Guy Kawasaki recently published his new book: Enchantment. Considering the book is all about how to influence, you’d assume he had a pretty good ‘influencer strategy’ to launch. And you’d assume right. Here’s how he did it:
1. Way in advance of publishing his book he engaged his fanbase in conversation. He empowered them to choose the front cover of his book and kept them informed about every decision he made in relation to the book. He started off by announcing he would use the above ‘butterfly in a picture frame’ as the book’s front cover and then initiated discussion by carrying the framed butterfly with him everywhere he went and posting photos of him and the frame to generate WoM.
2. Instead of taking a traditional approach and only seeding his book to a small number of highly influential consumers (bloggers, journalists, celebs etc), Guy seeded his book to more than 1600 consumers and very quickly generated 100s of reviews simultaneously creating a wave of buzz in online social media.
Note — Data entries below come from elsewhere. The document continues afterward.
(* ===== verification/OrderExamples.v ===== *)
(** * Concrete runs of the order handlers

    Witnesses for the theorems of OrderTheorems.v on the backends of Backends.v, and runs
    that show where the service's guarantees stop. *)

From S2P Require Import Prelude Doubles JsonRead JsonWrite QueryString Http Service Backends.
From S2P Require Import OrderRoutes Wp OrderSpec OrderTheorems.
Open Scope Z_scope.

Definition quote (s : string) : string := String DQ (s +:+ String DQ "").
Definition post_request (b : string) : request :=
  Request Post "" "" qs_empty [] b "" 1 1 true false false.
Definition list_request (url : string) : request :=
  Request Get url url (query_string_of url true) [] "" "" 1 1 true false false.

Definition order_1 : order := Order (double_of_Z 5) "PENDING" 7 0.
Definition book_1 : book := {["ORD1" := order_1]}.
Definition world_1 : world := toy_world book_1 [] [].
(** The world of [world_1] after [create_order] would have cached the order. *)
Definition cached_world (redis_fails : list bool) : world :=
  set_redis (Some (ToyRedis {["order:ORD1" := dump (create_value "ORD1" (double_of_Z 5) 7)]}
                            redis_fails)) world_1.

Lemma book_1_ok : book_ok (sq_table (db world_1)).
Proof. apply map_Forall_singleton. by split; [left|]. Qed.

Lemma cached_world_coherent l : coherent (cached_world l).
Proof.
  intros k p. unfold cached. simpl. intros [Hk <-]%lookup_singleton_Some.
  apply (cache_key_inj "ORD1") in Hk. subst k. by exists (double_of_Z 5), 7.
Qed.

Definition pay_request : request :=
  post_request ("{" +:+ quote "order_no" +:+ ":" +:+ quote "ORD1" +:+ "}").
(** The same order number followed by an escaped NUL. *)
Definition pay_request_NUL : request :=
  post_request ("{" +:+ quote "order_no" +:+ ":" +:+ quote ("ORD1" +:+ String BSL "u0000x")
                +:+ "}").

Definition status_in (w : world) (k : string) : option string :=
  status <$> (sq_table (db w) !! k).
Definition body_of (r : result response) : option string :=
  match r with Ok res => Some (body res) | Throw _ => None end.


Lemma handlers_refine_book_witness :
  wp (run (CPay pay_request)) (refines (CPay pay_request) world_1) world_1.
Proof. apply handlers_refine_book; [exact book_1_ok|vm_compute; reflexivity]. Defined.

Lemma order_lifecycle_witness :
  ∃ es, book_steps (sq_table (db world_1)) es (sq_table (db (snd (run (CPay pay_request) world_1))))
    ∧ book_ok (sq_table (db (snd (run (CPay pay_request) world_1)))) ∧
    ∀ k o, sq_table (db world_1) !! k = Some o → Deleted k ∉ es →
      ∃ o', sq_table (db (snd (run (CPay pay_request) world_1))) !! k = Some o' ∧ same_order o o'.
Proof.
  apply order_lifecycle; [|exact book_1_ok].
  apply (served_call world_1 (CPay pay_request)); [vm_compute; reflexivity|constructor].
Defined.

Lemma pay_request_plain : plain_keys (CPay pay_request).
Proof.
  intros k (x & (_ & Hx & _) & _ & Hs & _). revert Hx Hs.
  set (l := r_l (load (req_body pay_request))). vm_compute in l. subst l.
  intros [-> | []%elem_of_nil]%elem_of_cons. vm_compute. by intros [= <-].
Qed.

Lemma cache_stays_coherent_witness :
  wp (run (CPay pay_request)) (λ _ w',
      redis_available w' = true ∨ sq_table (db w') = sq_table (db (cached_world []))
      ∨ (∃ req, CPay pay_request = CCreate req) → coherent w') (cached_world []).
Proof.
  apply cache_stays_coherent;
    [exact (cached_world_coherent [])|exact pay_request_plain|vm_compute; reflexivity].
Defined.

Lemma get_order_truthful_witness :
  wp (get_order "ORD1") (λ r w', ∀ res, r = Ok res → code_ res = 200 →
    ∃ o, sq_table (db w') !! "ORD1" = Some o ∧
      (body res = dump (create_value "ORD1" (amount o) (created_at o)) ∧ status o = "PENDING" ∨
       body res = dump (get_value "ORD1" (amount o) (status o) (created_at o) (paid_at o))))
    (cached_world []).
Proof.
  apply get_order_truthful; [exact (cached_world_coherent [])|exact book_1_ok|reflexivity].
Defined.

(** Paying with an order number that carries a NUL byte pays the order before the NUL,
    but invalidates the cache entry of the whole string: with both backends healthy the
    table says PAID and [GET /order/get] goes on answering PENDING from the cache. *)
Theorem pay_with_NUL_leaves_stale_cache :
  let p := pay_order pay_request_NUL (cached_world []) in
  match fst p with Ok res => code_ res = 200 | Throw _ => False end ∧
  redis_available (snd p) = true ∧
  status_in (snd p) "ORD1" = Some "PAID" ∧
  body_of (fst (get_order "ORD1" (snd p))) = Some (dump (create_value "ORD1" (double_of_Z 5) 7)).
Proof. vm_compute. repeat split. Qed.

(** A Redis failure during the invalidation of a paid order is answered 200 and leaves
    the PENDING payload in the cache, which later reads return until it expires. *)
Theorem failed_invalidation_leaves_stale_cache :
  let p := pay_order pay_request (cached_world [true]) in
  match fst p with Ok res => code_ res = 200 | Throw _ => False end ∧
  redis_available (snd p) = false ∧
  status_in (snd p) "ORD1" = Some "PAID" ∧
  body_of (fst (get_order "ORD1" (snd p))) = Some (dump (create_value "ORD1" (double_of_Z 5) 7)).
Proof. vm_compute. repeat split. Qed.

(** A failed [sqlite3_step] is not always reported: reading an existing order then
    answers 404, listing answers 200 with no orders, deleting answers 404, and none of
    them counts a SQLite error. *)
Theorem step_failures_misreported :
  let w := toy_world book_1 [false; true] [] in
  let g := get_order "ORD1" w in
  let l := list_orders (list_request "/order/list") w in
  let d := delete_order "ORD1" w in
  fst g = Ok (json_error 404 "Order not found") ∧
  fst l = Ok (list_response []) ∧
  fst d = Ok (json_error 404 "Order not found or could not delete") ∧
  (λ w', counters w' sqlite_errors) <$> [snd g; snd l; snd d] = [0; 0; 0].
Proof. vm_compute. repeat split. Qed.

(** Bodies that are JSON but not objects escape the validation of [create_order]: a
    number makes [has] throw, an empty list is "Missing amount", and a list with elements
    compares keys that were never set. *)
Theorem create_order_other_bodies :
  fst (create_order (post_request "5") world_1)
    = Throw (RuntimeError "value is not a container") ∧
  fst (create_order (post_request "[]") world_1) = Ok (json_error 400 "Missing amount") ∧
  fst (create_order (post_request "[1]") world_1) = Throw (UB "key of a list element").
Proof. vm_compute. repeat split. Qed.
By influencing a critical mass he was able to stimulate a grassroots movement at the user level.
What’s clever about Guy’s strategy is that he a) embraced his key fanbase early on cementing a key group of loyalists to support the launch of his book and b) he recognized that ALL consumers now have the power to influence and the importance of engaging a critical mass of people to stimulate buzz simultaneously in social media.